**Provided information:**
Lemma frames_bind {A B} (c : IO W A) (k : A -> IO W B) :
  frames c -> (forall a, frames (k a)) -> frames (c ≫= k).
Proof.
  intros Hc Hk m. unfold mbind, IO_bind. specialize (Hc m). destruct (c m) as [a m'].
  destruct (Hk a m') as [H1 H2]. simpl in *. rewrite H1, H2. tauto.
Qed.

Lemma frames_gets {A} (f : Manager W -> A) : frames (gets f).
Proof. done. Qed.

Lemma frames_call {A} (f : W -> A * W) : frames (call f).
Proof. intros m. unfold call. by destruct (f (m_world m)). Qed.

Lemma frames_modify (f : Manager W -> Manager W) :
  (forall m, m_entries (f m) = m_entries m) -> (forall m, m_rows (f m) = m_rows m) ->
  frames (modify f).
Proof. intros H1 H2 m. simpl. auto. Qed.

Lemma frames_for_each {A} (f : A -> IO W unit) l :
  (forall x, frames (f x)) -> frames (for_each f l).
Proof. intros Hf. induction l; simpl; [done|]. by apply frames_bind. Qed.
End frame.

(** Walks an operation down to the primitives. *)
Ltac solve_frames :=
  repeat first
    [ assumption | solve [eauto 1 with frames] | apply frames_ret | apply frames_gets
    | apply frames_call | apply frames_modify; reflexivity | apply frames_for_each; intros
    | apply frames_bind; [|intros] | case_match ].

Create HintDb frames.

Section pool_frame.
Context {W : Type} {BK : Backend W} {HO : HashOrder}.

Lemma frames_hot_load (n : VmName) : frames (W := W) (hot_load n).
Proof. unfold hot_load, try_, stored. solve_frames. Qed.
Lemma frames_hot_load_all : frames (W := W) hot_load_all.
Proof. unfold hot_load_all, stored. solve_frames. Qed.
Lemma frames_hot_save g : frames (W := W) (hot_save g).
Proof. unfold hot_save, stored. solve_frames. Qed.
Lemma frames_hot_remove n : frames (W := W) (hot_remove n).
Proof. unfold hot_remove, stored. solve_frames. Qed.
Lemma frames_images_load n : frames (W := W) (images_load n).
Proof. unfold images_load, try_, stored. solve_frames. Qed.
Lemma frames_unix_time : frames (W := W) unix_time.
Proof. apply frames_call. Qed.
Lemma frames_emit k a n p : frames (W := W) (emit k a n p).
Proof. by apply frames_modify. Qed.
Lemma frames_budget_for n : frames (W := W) (budget_for n).
Proof. unfold budget_for. solve_frames. Qed.
#[local] Hint Resolve frames_hot_load frames_hot_load_all frames_hot_save frames_hot_remove
  frames_images_load frames_unix_time frames_emit frames_budget_for : frames.

Lemma frames_pending g reason : frames (W := W) (ensure_hot_eviction_pending g reason).
Proof. unfold ensure_hot_eviction_pending. solve_frames. Qed.
#[local] Hint Resolve frames_pending : frames.
Lemma frames_evicted g reason : frames (W := W) (ensure_hot_evicted g reason).
Proof. unfold ensure_hot_evicted. solve_frames. Qed.
#[local] Hint Resolve frames_evicted : frames.
Lemma frames_drained g reason : frames (W := W) (ensure_hot_drained g reason).
Proof. unfold ensure_hot_drained, clocked. solve_frames. Qed.
#[local] Hint Resolve frames_drained : frames.
Lemma frames_bounded : frames (W := W) ensure_hot_bounded.
Proof.
  unfold ensure_hot_bounded, ensure_hot_pool_drained, ensure_hot_surplus_retired,
    ensure_hot_drains_finished, ensure_hot_evictions_retried, hot_claimed_names, ensure_hot_bound,
    promoted_generation.
  solve_frames.
Qed.
#[local] Hint Resolve frames_bounded : frames.
Lemma frames_released a profile : frames (W := W) (ensure_hot_released a profile).
Proof.
  unfold ensure_hot_released, ensure_hot_recycled, ensure_hot_retained, hand_over,
    ensure_hot_gated, ensure_hot_joined, hot_drain_pending, hot_reset_of,
    clocked.
  solve_frames.
Qed.
End pool_frame.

**Exercise:** Look above for the line with "(forall m, m_entries" and the line with "frames_images_load frames_unix_time frames_emit"; transcribe both and all lines in between, exactly, and nothing else.

**Response:**
  (forall m, m_entries (f m) = m_entries m) -> (forall m, m_rows (f m) = m_rows m) ->
  frames (modify f).
Proof. intros H1 H2 m. simpl. auto. Qed.

Lemma frames_for_each {A} (f : A -> IO W unit) l :
  (forall x, frames (f x)) -> frames (for_each f l).
Proof. intros Hf. induction l; simpl; [done|]. by apply frames_bind. Qed.
End frame.

(** Walks an operation down to the primitives. *)
Ltac solve_frames :=
  repeat first
    [ assumption | solve [eauto 1 with frames] | apply frames_ret | apply frames_gets
    | apply frames_call | apply frames_modify; reflexivity | apply frames_for_each; intros
    | apply frames_bind; [|intros] | case_match ].

Create HintDb frames.

Section pool_frame.
Context {W : Type} {BK : Backend W} {HO : HashOrder}.

Lemma frames_hot_load (n : VmName) : frames (W := W) (hot_load n).
Proof. unfold hot_load, try_, stored. solve_frames. Qed.
Lemma frames_hot_load_all : frames (W := W) hot_load_all.
Proof. unfold hot_load_all, stored. solve_frames. Qed.
Lemma frames_hot_save g : frames (W := W) (hot_save g).
Proof. unfold hot_save, stored. solve_frames. Qed.
Lemma frames_hot_remove n : frames (W := W) (hot_remove n).
Proof. unfold hot_remove, stored. solve_frames. Qed.
Lemma frames_images_load n : frames (W := W) (images_load n).
Proof. unfold images_load, try_, stored. solve_frames. Qed.
Lemma frames_unix_time : frames (W := W) unix_time.
Proof. apply frames_call. Qed.
Lemma frames_emit k a n p : frames (W := W) (emit k a n p).
Proof. by apply frames_modify. Qed.
Lemma frames_budget_for n : frames (W := W) (budget_for n).
Proof. unfold budget_for. solve_frames. Qed.
#[local] Hint Resolve frames_hot_load frames_hot_load_all frames_hot_save frames_hot_remove
  frames_images_load frames_unix_time frames_emit frames_budget_for : frames.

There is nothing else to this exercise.